Task objective: Copy out all the lines in the records that include the word "character".

Supplied material START

(** Returns the status and, when they were written, the values stored
    through [temperature] and [humidity], in that order.  The unused local
    [cmd] is left out, and so is the degree sign of the format string. *)
Definition AHT20_ReadData : M globals (Z * option (Z * Z)) :=
  let trigger_cmd := [0xAC; 0x33; 0x00] in
  g <- get ;;
  r <- i2c_master_send (etx_i2c_client_aht g) trigger_cmd 3 ;;
  if r <? 0 then
    pr_err "AHT20: Trigger measurement failed" ;;
    ret (r, None)
  else
    msleep 80 ;;
    rd <- i2c_master_recv (etx_i2c_client_aht g) 6 ;;
    let r := fst rd in
    let data := snd rd in
    if r <? 0 then
      pr_err "AHT20: Data read failed" ;;
      ret (r, None)
    else
      let raw_humidity := Aht20.raw_humidity data in
      let raw_temperature := Aht20.raw_temperature data in
      let humidity := Aht20.conv_humidity raw_humidity in
      let temperature := Aht20.conv_temperature raw_temperature in
      printk KERN_INFO "AHT20: Temp = %d.%d C, RH = %d.%d%%"
             [Z.quot temperature 10; Z.rem temperature 10;
              Z.quot humidity 10; Z.rem humidity 10] ;;
      ret (0, Some (temperature, humidity)).

Definition aht20_probe (client : client_ptr) : M globals Z :=
  set_client_aht client ;;
  pr_info "AHT20: Device probed successfully" ;;
  _ <- AHT20_Init ;;
  _ <- AHT20_ReadData ;;
  ret 0.

Definition aht20_driver : i2c_driver globals :=
  {| drv_name := AHT20_DEVICE_NAME;
     probe := aht20_probe;
     id_table := AHT20_DEVICE_NAME |}.

Definition aht20_i2c_board_info : i2c_board_info :=
  I2C_BOARD_INFO AHT20_DEVICE_NAME AHT20_SLAVE_ADDR.

(** *** Module init *)

(** The block of [etx_driver_init] under the comment "Initialize OLED if
    selected or both". *)
Definition init_oled_if_selected (sel : Z) : M globals unit :=
  if (sel =? 0) || (sel =? 1) then
    client_oled <- i2c_new_client_device oled_i2c_board_info ;;
    if IS_ERR client_oled then
      pr_err "ETX_OLED: Failed to register OLED device"
    else
      set_client_oled client_oled ;;
      i2c_add_driver etx_oled_driver ;;
      pr_info "ETX_OLED: Driver added"
  else ret tt.
(** * The request pipeline of the chat client: [ApiAuthService] and [ApiChatService]

    A shallow embedding of the two service classes and of what they touch:
    the shared token store, the [fetch] calls they issue and the console.
    An [async] method becomes a function in a state-and-exception monad
    over [World]; [await] is the monad's bind, [throw] and [try]/[catch]
    are its exception operations.

    One method call is followed from start to end, with nothing else
    scheduled in between: the statements are about a single call. *)

From Stdlib Require Import Ascii String ZArith List.
From stdpp Require Import base strings gmap pretty.

#[local] Set Warnings "-register-all".
#[local] Open Scope string_scope.

(** ** JavaScript values and errors *)

Module JS.

(** A JavaScript value as the services see one: a request object handed in
    by the caller, or a parsed payload. An object is the list of its own
    properties in enumeration order. The services pass numbers on and never
    compute with them; the integers stand for them. *)
Inductive Value : Type :=
  | Undefined
  | Null
  | Bool (b : bool)
  | Number (n : Z)
  | Str (s : string)
  | Array (items : list Value)
  | Object (props : list (string * Value)).

(** An object: its properties. *)
Definition Obj : Type := list (string * Value).

(** [o.k]: the property's value, [undefined] when [o] has no such property. *)
Fixpoint get (o : Obj) (k : string) : Value :=
  match o with
  | [] => Undefined
  | (k', v) :: rest => if String.eqb k' k then v else get rest k
  end.

(** [o.k = v] on a copy of [o]: an existing property keeps its place. *)
Fixpoint set (o : Obj) (k : string) (v : Value) : Obj :=
  match o with
  | [] => [(k, v)]
  | (k', v') :: rest =>
      if String.eqb k' k then (k', v) :: rest else (k', v') :: set rest k v
  end.

(** A thrown value: an error object with its [name] and [message]. *)
Record Error : Type := mkError { name : string; message : string }.

(** [new Error(msg)]. *)
Definition new_Error (msg : string) : Error := mkError "Error" msg.

(** How an evaluation ends: with a value, or with a thrown error. For a
    promise: fulfilled or rejected. *)
Inductive Completion (A : Type) : Type :=
  | Return (a : A)
  | Throw (e : Error).
Arguments Return {A} a.
Arguments Throw {A} e.

(** Truthiness of a string: only the empty string is falsy. *)
Definition truthy (s : string) : bool := negb (String.eqb s "").

End JS.

(** ** [JSON.stringify] on [JS.Value] *)

Module JSON.
(** X3: the utf8 bytes of a record are the UTF-8 encoding of the code point
    its label shows, except for a lone surrogate, whose label shows the
    surrogate and whose bytes are EF BF BD, the encoding of U+FFFD. *)
Theorem utf8_bytes_match_label (codec : option EncodingLib) (text : jsstring) :
  exists rs,
    Inlined.analyzeText codec text = Normal rs
    /\ Forall (fun r =>
                 Inlined.codePoint r
                 = codePoint_label (first_code_point (Inlined.char r))
                 /\ Inlined.utf8_bytes (Inlined.utf8 r)
                    = if is_lone_surrogate (Inlined.char r)
                      then [0xEF; 0xBF; 0xBD]
                      else utf8_of_scalar (first_code_point (Inlined.char r)))
              rs.
Proof.
  exists (inlined_records codec text). split; [apply analyzeText_returns|].
  apply inlined_records_Forall. intros c i Hin. cbn. split; [reflexivity|].
  now apply (toUTF8Array_element text).
Qed.

(** X4: whatever the state of the codec, the records have the same [id],
    [char], [codePoint] and utf8 view: the codec only decides the legacy
    view. *)
Theorem universal_fields_ignore_codec
    (codec1 codec2 : option EncodingLib) (text : jsstring) :
  exists rs1 rs2,
    Inlined.analyzeText codec1 text = Normal rs1
    /\ Inlined.analyzeText codec2 text = Normal rs2
    /\ Forall2 same_but_legacy rs1 rs2.
Proof.
  exists (inlined_records codec1 text), (inlined_records codec2 text).
  split; [apply analyzeText_returns|]. split; [apply analyzeText_returns|].
  apply map_pure_Forall2. intros c i. repeat split.
Qed.

(* ================================================================== *)
(** * More on the legacy view *)
(* ================================================================== *)

(** X5: a literal "?" is never taken for the substitute byte: whenever its
    conversion returns, whatever the bytes, [isValid] is true and the
    reported length is the number of bytes. *)
Theorem question_mark_is_valid
    (lib : EncodingLib) (bs : list Z) (i : Z)
    (Henc : Inlined.toSJISArray (Some lib) (lit "?") = Normal (Some bs)) :
  exists r,
    Inlined.analyzeChar (Some lib) (lit "?") i = Normal r
    /\ Inlined.sjis_bytes (Inlined.sjis r) = bs
    /\ Inlined.sjis_isValid (Inlined.sjis r) = FBool true
    /\ Inlined.sjis_length (Inlined.sjis r) = Z.of_nat (length bs).
Proof.
  rewrite (analyzeChar_returns _ (lit "?") i) by discriminate.
  assert (Hs : sjis_result (Some lib) (lit "?") = Some bs)
    by (rewrite toSJISArray_returns in Henc; congruence).
  rewrite Hs. eexists. split; [reflexivity|].
  cbn [inlined_record Inlined.sjis Inlined.sjis_bytes Inlined.sjis_isValid
       Inlined.sjis_length Inlined.isSjisValid_of Inlined.or_empty].
  replace (jsstring_eqb (lit "?") (lit "?")) with true by reflexivity.
  cbn [negb]. rewrite !andb_false_r. repeat split.
Qed.

Lemma question_mark_is_valid_witness :
  exists r,
    Inlined.analyzeChar (Some Sample.codec) (lit "?") 0 = Normal r
    /\ Inlined.sjis_bytes (Inlined.sjis r) = [0x3F]
    /\ Inlined.sjis_isValid (Inlined.sjis r) = FBool true
    /\ Inlined.sjis_length (Inlined.sjis r) = Z.of_nat (length [0x3F]).
Proof.
  apply (question_mark_is_valid Sample.codec [0x3F] 0). reflexivity.
Defined.

Lemma isSjisValid_falsy (sjis : option (list Z)) (c : jsstring) :
  truthy (Inlined.isSjisValid_of sjis c) = false
  <-> sjis = None \/ (sjis = Some [0x3F] /\ c <> lit "?").
Proof.
  destruct sjis as [bs|]; cbn [Inlined.isSjisValid_of truthy].
  - rewrite negb_false_iff, andb_true_iff, single_substitute_byte,
      negb_true_iff, <- not_true_iff_false, jsstring_eqb_eq.
    split.
    + intros [-> Hc]. right. now split.
    + intros [H|[H Hc]]; [discriminate | split; congruence].
  - split; [now left | reflexivity].
Qed.

(** X6: in every record the legacy [hex] and [binary] render the legacy
    [bytes], valid or not; the legacy [length] is the number of bytes when
    [isValid] is truthy and 0 otherwise; and [isValid] is falsy exactly
    when the conversion gave [null] or gave the single byte 3F for a
    character other than "?". *)
Theorem legacy_view_consistent (codec : option EncodingLib) (text : jsstring) :
  exists rs,
    Inlined.analyzeText codec text = Normal rs
    /\ Forall (fun r =>
                 let view := Inlined.sjis r in
                 Inlined.sjis_hex view
                 = Inlined.toHexString (Some (Inlined.sjis_bytes view))
                 /\ Inlined.sjis_binary view
                    = Inlined.toBinaryString (Some (Inlined.sjis_bytes view))
                 /\ Inlined.sjis_length view
                    = (if truthy (Inlined.sjis_isValid view)
                       then Z.of_nat (length (Inlined.sjis_bytes view)) else 0)
                 /\ (truthy (Inlined.sjis_isValid view) = false
                     <-> Inlined.toSJISArray codec (Inlined.char r) = Normal None
                         \/ (Inlined.toSJISArray codec (Inlined.char r)
                             = Normal (Some [0x3F])
                             /\ Inlined.char r <> lit "?")))
              rs.
Proof.
  exists (inlined_records codec text). split; [apply analyzeText_returns|].
  apply inlined_records_Forall. intros c i _.
  cbn. repeat (split; [reflexivity|]).
  rewrite toSJISArray_returns, isSjisValid_falsy.
  split; (intros [H|[H Hc]]; [left | right; split; [|exact Hc]]); congruence.
Qed.

Lemma fold_left_sjis_length (rs : list Inlined.CharRecord) :
  Forall (fun r =>
            Inlined.sjis_length (Inlined.sjis r)
            = (if truthy (Inlined.sjis_isValid (Inlined.sjis r))
               then Z.of_nat (length (Inlined.sjis_bytes (Inlined.sjis r)))
               else 0)) rs ->
  forall acc,
    fold_left (fun a item => a + Inlined.sjis_length (Inlined.sjis item)) rs acc
    = acc + sum_valid_sjis_lengths rs.
Proof.
  induction 1 as [|r rest Hr _ IH]; intros acc;
    cbn [fold_left sum_valid_sjis_lengths fold_right].
  - lia.
  - rewrite IH, Hr. unfold sum_valid_sjis_lengths. lia.
Qed.

Lemma sum_valid_all (rs : list Inlined.CharRecord) :
  Inlined.canFullSjis rs = true -> sum_valid_sjis_lengths rs = sum_sjis_lengths rs.
Proof.
  unfold Inlined.canFullSjis.
  induction rs as [|r rest IH]; [reflexivity|].
  cbn [forallb sum_valid_sjis_lengths sum_sjis_lengths fold_right].
  intros H. apply andb_true_iff in H as [Hr Hrest]. rewrite Hr.
  f_equal. now apply IH.
Qed.

(** X7: the legacy total of the converter view counts the bytes of the
    records whose [isValid] is truthy only; when the whole string is
    representable ([canFullSjis], the only case in which the total is
    displayed) it is the sum of the lengths of all the legacy byte
    sequences. *)
Theorem legacy_total (codec : option EncodingLib) (text : jsstring) :
  exists rs,
    Inlined.analyzeText codec text = Normal rs
    /\ Inlined.totalSjis rs = sum_valid_sjis_lengths rs
    /\ (Inlined.canFullSjis rs = true ->
        Inlined.totalSjis rs = sum_sjis_lengths rs).
Proof.
  exists (inlined_records codec text). split; [apply analyzeText_returns|].
  assert (Htotal : Inlined.totalSjis (inlined_records codec text)
                   = sum_valid_sjis_lengths (inlined_records codec text)).
  { unfold Inlined.totalSjis. rewrite fold_left_sjis_length; [lia|].
    apply map_pure_Forall. reflexivity. }
  split; [exact Htotal|].
  intros Hall. rewrite Htotal. now apply sum_valid_all.
Qed.

(* ================================================================== *)
(** * More on the module of src/utils/encoding.js *)
(* ================================================================== *)

Lemma map_indexed_throw {A B} (f : A -> Z -> completion B) (l : list A) :
  forall i,
    map_indexed f i l = Throw -> exists x j, In x l /\ f x j = Throw.
Proof.
  induction l as [|x rest IH]; intros i; cbn [map_indexed]; [discriminate|].
  destruct (f x i) as [y|] eqn:E; cbn [bind].
  - destruct (map_indexed f (i + 1) rest) as [ys|] eqn:E'; cbn [bind]; [discriminate|].
    intros _. destruct (IH _ E') as (x' & j & Hin & Hx').
    exists x', j. split; [now right | exact Hx'].
  - intros _. exists x, i. split; [now left | exact E].
Qed.

Lemma map_indexed_throws {A B} (f : A -> Z -> completion B) (l : list A) (x : A) :
  In x l -> (forall j, f x j = Throw) ->
  forall i, map_indexed f i l = Throw.
Proof.
  induction l as [|y rest IH]; intros Hin Hx i; [destruct Hin|].
  cbn [map_indexed]. destruct Hin as [->|Hin].
  - now rewrite Hx.
  - destruct (f y i); cbn [bind]; [|reflexivity].
    now rewrite (IH Hin Hx).
Qed.

Lemma utils_analyzeChar_throw_iff (codec : option EncodingLib) (c : jsstring) (i : Z) :
  c <> [] ->
  (UtilsEncoding.analyzeChar codec c i = Throw
   <-> UtilsEncoding.toSJISArray codec c = Throw).
Proof.
  intros Hc. unfold UtilsEncoding.analyzeChar.
  destruct (UtilsEncoding.toSJISArray codec c) as [bs|]; cbn [bind].
  - rewrite (codePoint_of_nonempty c Hc). cbn [bind]. split; discriminate.
  - split; reflexivity.
Qed.

(** X8: the module's [analyzeText] throws exactly when the codec throws on
    the conversion of at least one character of the input; nothing else
    makes it throw, and one such character loses the whole result. *)
Theorem utils_analyzeText_throws_iff (codec : option EncodingLib) (text : jsstring) :
  UtilsEncoding.analyzeText codec text = Throw
  <-> exists c, In c (Array_from text)
                /\ UtilsEncoding.toSJISArray codec c = Throw.
Proof.
  unfold UtilsEncoding.analyzeText. destruct text as [|u rest].
  - split; [discriminate | intros (c & [] & _)].
  - set (chars := Array_from (u :: rest)). split.
    + intros H. apply map_indexed_throw in H as (c & j & Hin & Hc).
      exists c. split; [exact Hin|].
      apply (utils_analyzeChar_throw_iff codec c j); [|exact Hc].
      exact (Array_from_nonempty _ _ Hin).
    + intros (c & Hin & Hc).
      apply (map_indexed_throws _ _ c Hin). intros j.
      apply utils_analyzeChar_throw_iff; [|exact Hc].
      exact (Array_from_nonempty _ _ Hin).
Qed.

(** X9: without the codec the module's analysis returns, and the legacy
    view of every record is empty: no bytes, and the empty string for [hex]
    and [binary]. *)
Theorem utils_without_codec (text : jsstring) :
  exists rs,
    UtilsEncoding.analyzeText None text = Normal rs
    /\ length rs = length (Array_from text)
    /\ Forall (fun r =>
                 UtilsEncoding.bytes (UtilsEncoding.sjis r) = []
                 /\ UtilsEncoding.hex (UtilsEncoding.sjis r) = lit ""
                 /\ UtilsEncoding.binary (UtilsEncoding.sjis r) = lit "")
              rs.
Proof.
  set (g := fun (c : jsstring) (i : Z) =>
              utils_record c (first_code_point c) (utils_sjis_result None c)).
  exists (map_pure g 0 (Array_from text)). split; [|split].
  - unfold UtilsEncoding.analyzeText. destruct text as [|u rest]; [reflexivity|].
    apply map_indexed_pure. intros c i Hin.
    apply utils_analyzeChar_returns;
      [exact (Array_from_nonempty _ _ Hin) | discriminate].
  - apply map_pure_length.
  - apply map_pure_Forall. intros c i. repeat split.
Qed.
(** Names the number of entries that pass a filter after an update at an
    index, and relates it to the number before. *)
Ltac count_insert :=
  repeat match goal with
         | Hj : ?xs !! ?j = Some ?x
           |- context [length (List.filter ?f (<[?j := ?y]> ?xs))] =>
             let E := fresh "E" in
             let n := fresh "n" in
             pose proof (filter_length_insert f xs j x y Hj) as E;
             set (n := length (List.filter f (<[j := y]> xs))) in *;
             clearbody n; cbn in E;
             rewrite ?isFulfilled_settle_Rejected in E
         end.

(** *** One ready notification for each poller that connects *)

Lemma step_ready_per_start e l l' :
  step e l = Some l' -> ready_per_start l -> ready_per_start l'.
Proof.
  unfold ready_per_start, readyCount. intros Hs [Hr Hp].
  step_cases Hs; by_who; cbn in *;
    rewrite ?filter_signalObs by reflexivity;
    rewrite ?filter_length_snoc; cbn;
    try (split; [assumption | lia]); try (split; assumption).
  all: rewrite ?filter_map_same by (intros []; reflexivity);
    rewrite ?length_map, ?length_insert, ?length_app; cbn.
  all: count_insert.
  all: repeat match goal with
           | H : outcome ?p = _, E : context [isFulfilled (outcome ?p)] |- _ =>
               rewrite H in E
           end; cbn in *;
    try (split; lia).
  all: match goal with
       | |- context [isFulfilled (outcome ?p)] => destruct (isFulfilled (outcome p))
       | E : context [isFulfilled (outcome ?p)] |- _ => destruct (isFulfilled (outcome p))
       end; split; lia.
Qed.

Supplied material END

Response:
    character other than "?". *)
    the conversion of at least one character of the input; nothing else
    makes it throw, and one such character loses the whole result. *)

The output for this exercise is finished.